Background and objective Heatwaves pose a significant threat to public health and are very likely to become more frequent and severe in the future as a consequence of global warming. Older people are particularly vulnerable to harm from heatwaves. The purpose of this study has been to investigate the role of community-based health profession and carer organisations in Victoria, Australia, in minimising harm to older people from heatwaves.
Method A qualitative study based on semi-structured interviews was conducted from September 2007 to February 2008, in Victoria, Australia. Twelve people were interviewed, representing four professional groups that support the health of elderly Victorians who reside at home. Collected data was analysed using a thematic framework approach.
Results At the time of interview, none of the health profession and carer organisations was found to have formalised heatwave strategies, however their staff conduct a range of activities, as part of their normal duty of care, before and during heatwaves that may reduce harm to elderly clients.
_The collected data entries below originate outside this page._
(** Batches 0 and 1 hold messages 0..2 and 3..4. *)
Definition sampleValidator (spawners : list ExecutionSpawner.t)
    (redis : option ExecutionSpawner.t) : StatelessBlockValidator.t :=
  StatelessBlockValidator.mk spawners redis (recorderWith blockHashAt)
    sampleReader (listTracker [3; 5] []) sampleStreamer [] 1%N.

(** The post-state of message 2 in the sample validator's view. *)
Definition sampleEnd : GoGlobalState.t :=
  GoGlobalState.mk (blockHashAt 2) 7%N 1 0.

(** An entry as the constructor leaves it, for message [pos] with the
    post-state block hash [endHash]. *)
Definition sampleEntry (stage : ValidationEntryStage) (pos : MessageIndex)
    (endHash : Hash) : validationEntry.t :=
  validationEntry.mk stage pos
    (GoGlobalState.mk 1%N 7%N 0 1) (GoGlobalState.mk endHash 7%N 0 2)
    false 0 (ChainConfig.mk false) (Some (sampleMessage 0))
    [BatchInfo.mk 0 []] ∅ ∅ [].

(** A global state no honest run of message 2 ends in. *)
Definition otherEnd : GoGlobalState.t :=
  GoGlobalState.mk 4660%N 7%N 1 0.

(** Values for the names of other packages; [range] visits a map in the
    order of its list of entries. *)
Definition sampleErrSeqMsgValidation : error :=
  ErrExternal "error validating recovered payload from batch".

Definition sampleIsDASMessageHeaderByte (b : Byte.byte) : bool :=
  Byte.eqb b Byte.x80.

Definition sampleKeccak256PreimageType : PreimageType := 0.

Definition sampleRangeOrder (m : gmap N (gmap string bytes))
  : list (Hash * gmap string bytes) :=
  map_to_list m.

(** A Ready entry that recorded, for the code hash 17, code for the targets
    wavm and arm64. *)
Definition wasmEntry : validationEntry.t :=
  validationEntry.set_UserWasms
    {[ 17%N := {[ "wavm" := [Byte.x00]; "arm64" := [Byte.x01] ]} ]}
    (sampleEntry Ready 2 187%N).

(** Another [range] order: the entries of the map, last to first. *)
Definition reverseRangeOrder (m : gmap N (gmap string bytes))
  : list (Hash * gmap string bytes) :=
  reverse (map_to_list m).

(** A Ready entry with two code hashes, each with code for wavm; only the
    first has code for arm64. *)
Definition twoWasmsEntry : validationEntry.t :=
  validationEntry.set_UserWasms
    {[ 17%N := {[ "wavm" := [Byte.x00]; "arm64" := [Byte.x01] ]};
       18%N := {[ "wavm" := [Byte.x02] ]} ]}
    (sampleEntry Ready 2 187%N).

(** A recorder that also records a preimage and a user wasm. *)
Definition richRecorder : ExecutionRecorder.t :=
  ExecutionRecorder.mk
    (fun pos _ =>
       Ok (RecordResult.mk pos (blockHashAt pos)
             (Some {[ 5%N := [Byte.x01] ]})
             {[ 17%N := {[ "wavm" := [Byte.x00] ]} ]})).
(** * Guild settings of the bot: server_settings.py

    A shallow embedding of the per-guild settings manager
    (src/server_settings.py): the setting codec, the AutoDailySettings and
    GuildSettings entities, the GuildSettingsCollection and the free
    functions over the [serversettings] table, followed by the properties
    stated about them. *)

From Stdlib Require Import ZArith String Ascii List Bool Lia.
From stdpp Require Import base option list strings gmap.

Local Open Scope string_scope.
Local Open Scope Z_scope.

(** ** Python values used by the module *)

(** [str.lower()].  Strings are sequences of UTF-8 bytes; the ASCII letters
    are folded, every other byte is kept.  (Unicode folds further cased
    letters, but none of them to a letter of the tokens compared below.) *)
Definition lower_ascii (c : ascii) : ascii :=
  let n := nat_of_ascii c in
  if (Nat.leb 65 n && Nat.leb n 90)%bool then ascii_of_nat (n + 32)%nat else c.

Fixpoint lower (s : string) : string :=
  match s with
  | EmptyString => EmptyString
  | String c r => String (lower_ascii c) (lower r)
  end.

(** Truthiness of the optional values the code tests with [if x], [not x]
    and [x or y]. *)
Definition truthy_int (x : option Z) : bool :=
  match x with
  | Some n => negb (n =? 0)
  | None => false
  end.

Definition truthy_str (x : option string) : bool :=
  match x with
  | Some s => negb (String.eqb s "")
  | None => false
  end.

(** [x or None] *)
Definition int_or_None (x : option Z) : option Z :=
  if truthy_int x then x else None.

Definition str_or_None (x : option string) : option string :=
  if truthy_str x then x else None.

(** [datetime.datetime]: always truthy; [.day] is the day of the month. *)
Record datetime : Type := mk_datetime {
  year : Z;
  month : Z;
  day : Z;
  hour : Z;
  minute : Z;
  second : Z
}.

#[global] Instance datetime_eq_dec : EqDecision datetime.
Proof. solve_decision. Defined.
Lemma smooth_step_unknown_kind_witness :
  smoothOn (imgProcFlags unknown_smoothing) = true /\
  smoothType (imgProcSettings unknown_smoothing) = 7 /\
  smooth_step unknown_smoothing = Done tt unknown_smoothing.
Proof.
  split; [reflexivity|]. split; [reflexivity|].
  apply (smooth_step_unknown_kind unknown_smoothing); discriminate.
Defined.

Lemma run_emits_frames_then_statistics_witness :
  let w := mkWorker LoopHead with_roi in
  let w' := exec (three_iterations ++ [CallStop] ++ three_iterations) w in
  exists frames,
    forallb is_newFrame frames = true /\
    pc w' <> Hung /\
    emitted (self w') =
      emitted (self w) ++ frames ++
      match pc w' with
      | Returned => [updateStatisticsInGUI (statsData (self w'))]
      | _ => []
      end.
Proof.
  apply (run_emits_frames_then_statistics (mkWorker LoopHead with_roi)
           (three_iterations ++ [CallStop] ++ three_iterations));
    [reflexivity | left; reflexivity].
Defined.

Lemma run_never_publishes_average_witness :
  let w := mkWorker LoopHead with_roi in
  let w' := exec (three_iterations ++ [CallStop] ++ three_iterations) w in
  averageFPS (statsData (self w')) = averageFPS (statsData (self w)) /\
  nFramesProcessed (statsData (self w')) =
    nFramesProcessed (statsData (self w)) +
    match pc w' with Returned => 1 | _ => 0 end.
Proof.
  apply (run_never_publishes_average (mkWorker LoopHead with_roi)
           (three_iterations ++ [CallStop] ++ three_iterations));
    [reflexivity | left; reflexivity | repeat split; reflexivity
    | reflexivity].
Defined.

(** The run above: three frames, the stop, then the statistics, with one
    frame counted. *)
Example run_with_stop :
  let w' := exec (three_iterations ++ [CallStop] ++ three_iterations)
              (mkWorker LoopHead with_roi) in
  pc w' = Returned /\
  map is_newFrame (emitted (self w')) = [true; true; true; false] /\
  nFramesProcessed (statsData (self w')) = 1 /\
  sampleNumber (self w') = 1.
Proof. vm_compute. repeat split; reflexivity. Qed.

Lemma loop_runs_until_stop_witness :
  existsb is_stop three_iterations = false /\
  let w := mkWorker LoopHead with_roi in
  let w' := exec three_iterations w in
  doStop (self w') = false /\
  (running w' \/ exists e, pc w' = Died e).
Proof.
  split; [reflexivity|].
  apply (loop_runs_until_stop three_iterations eq_refl
           (mkWorker LoopHead with_roi));
    [left; reflexivity | reflexivity].
Defined.

Lemma passthrough_stream_witness :
  let w := mkWorker LoopHead with_roi in
  let w' := exec (alone two_frames) w in
  pc w' = LoopHead /\
  emitted (self w') =
    emitted (self w) ++
    map (fun i => newFrame (as_qimage (crop (currentROI (self w)) (snd i))))
      two_frames /\
  kept (self w) (self w').
Proof.
  apply (passthrough_stream as_qimage two_frames (fun m => eq_refl)
           (mkWorker LoopHead with_roi));
    reflexivity.
Defined.

Lemma stop_at_check_emits_no_frame_witness :
  0 < N /\
  let w := mkWorker LoopHead with_roi in
  let w' := exec three_iterations (act CallStop w) in
  match pc w' with
  | LoopHead | AfterLoop => emitted (self w') = emitted (self w)
  | Returned =>
      emitted (self w') =
      emitted (self w) ++ [updateStatisticsInGUI (statsData (self w'))]
  | LoopBody | Died _ | Hung => False
  end.
Proof.
  split; [reflexivity|].
  apply (stop_at_check_emits_no_frame (mkWorker LoopHead with_roi)
           three_iterations);
    reflexivity.
Defined.

(** ** Stopping and exceptions on the test objects *)


(** The stopped worker of the run above has returned after one frame and
    one statistics signal; the 20 ms of the iteration in flight are the
    sample recorded, as the rate 50.0, and one frame is counted. *)
Example stop_run :
  let w := mkWorker LoopBody with_roi in
  let w' := exec stop_in_flight (act CallStop w) in
  pc w' = Returned /\
  exit_sample w stop_in_flight = 20 /\
  map is_newFrame (emitted (self w')) = [true; false] /\
  fps (self w') = [50%float] /\
  sampleNumber (self w') = 1 /\
  nFramesProcessed (statsData (self w')) = 1 /\
  doStop (self w') = false.
Proof. vm_compute. repeat split; reflexivity. Qed.


Lemma exception_ends_run_witness :
  let w := mkWorker LoopBody grayscale_only in
  running w /\
  iteration 20 gray_2x2 (self w) =
    Raised IndexError
      (set_currentFrame (Some gray_2x2)
         (set_processingTime 20 grayscale_only)) /\
  (let w' := exec flags_off_first (worker_step 20 gray_2x2 w) in
   pc w' = Died IndexError /\ emitted (self w') = emitted (self w)) /\
  doStop (self w) = false /\ existsb is_stop flags_off_first = false /\
  (let w' := exec flags_off_first w in
   doStop (self w') = false /\ (running w' \/ exists e, pc w' = Died e)).
Proof.
  assert (Hrun : running (mkWorker LoopBody grayscale_only))
    by (right; reflexivity).
  assert (Hraise : iteration 20 gray_2x2 grayscale_only =
                   Raised IndexError
                     (set_currentFrame (Some gray_2x2)
                        (set_processingTime 20 grayscale_only)))
    by (vm_compute; reflexivity).
  destruct (exception_ends_run (mkWorker LoopBody grayscale_only)
              flags_off_first Hrun) as [Hdies Hstays].
  split; [exact Hrun|]. split; [exact Hraise|].
  split; [exact (Hdies 20 gray_2x2 IndexError _ eq_refl Hraise)|].
  split; [reflexivity|]. split; [reflexivity|].
  exact (Hstays eq_refl eq_refl).
Defined.

(** With the grayscale flag switched off first the same 2-D frame passes,
    and the worker is still in the loop after two frames. *)
Example flags_off_first_run :
  let w' := exec flags_off_first (mkWorker LoopBody grayscale_only) in
  pc w' = LoopHead /\ map is_newFrame (emitted (self w')) = [true; true].
Proof. vm_compute. split; reflexivity. Qed.

End Runs.

(** * The pipeline on the recording interface *)

Section TracedRuns.

#[local] Existing Instances window32 binary64 tracing.
Import Traced.

Lemma pipeline_applies_transforms_in_order_witness :
  currentFrame all_on = Some pixel /\
  pipeline all_on =
    Done tt
      (set_currentFrame
         (Some (mkMat [[[7]]; [[6; 50; 150; 3; 1]]; [[5; -1]]; [[4; 4]];
                       [[3; 2]]; [[2; 1; 3; 5; 0; 0]]; [[1]];
                       [[10; 20; 30]]] None))
         all_on) /\
  currentFrame all_on_median_even = Some pixel /\
  pipeline all_on_median_even =
    Raised cv2_error
      (set_currentFrame (Some (mkMat [[[1]]; [[10; 20; 30]]] None))
         all_on_median_even).
Proof.
  split; [reflexivity|]. split.
  - exact (eq_trans
             (pipeline_applies_transforms_in_order pixel all_on eq_refl)
             eq_refl).
  - split; [reflexivity|].
    exact (eq_trans
             (pipeline_applies_transforms_in_order pixel all_on_median_even
                eq_refl)
             eq_refl).
Defined.

End TracedRuns.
Interviewees discussed roles their organisations could play in a heatwave response plan, including coordination, identification of high-risk individuals and education. All saw a need for extra resources and training if more frequent responses to heatwaves were required. Gaps in capacity identified included a paucity of outreach programmes for the homeless.
Conclusion It may be feasible to utilise the existing expertise and infrastructure of community-based health profession and carer organisations operating in Victoria within a State-wide Heatwave Response plan, however this will require extra resources, training and coordination.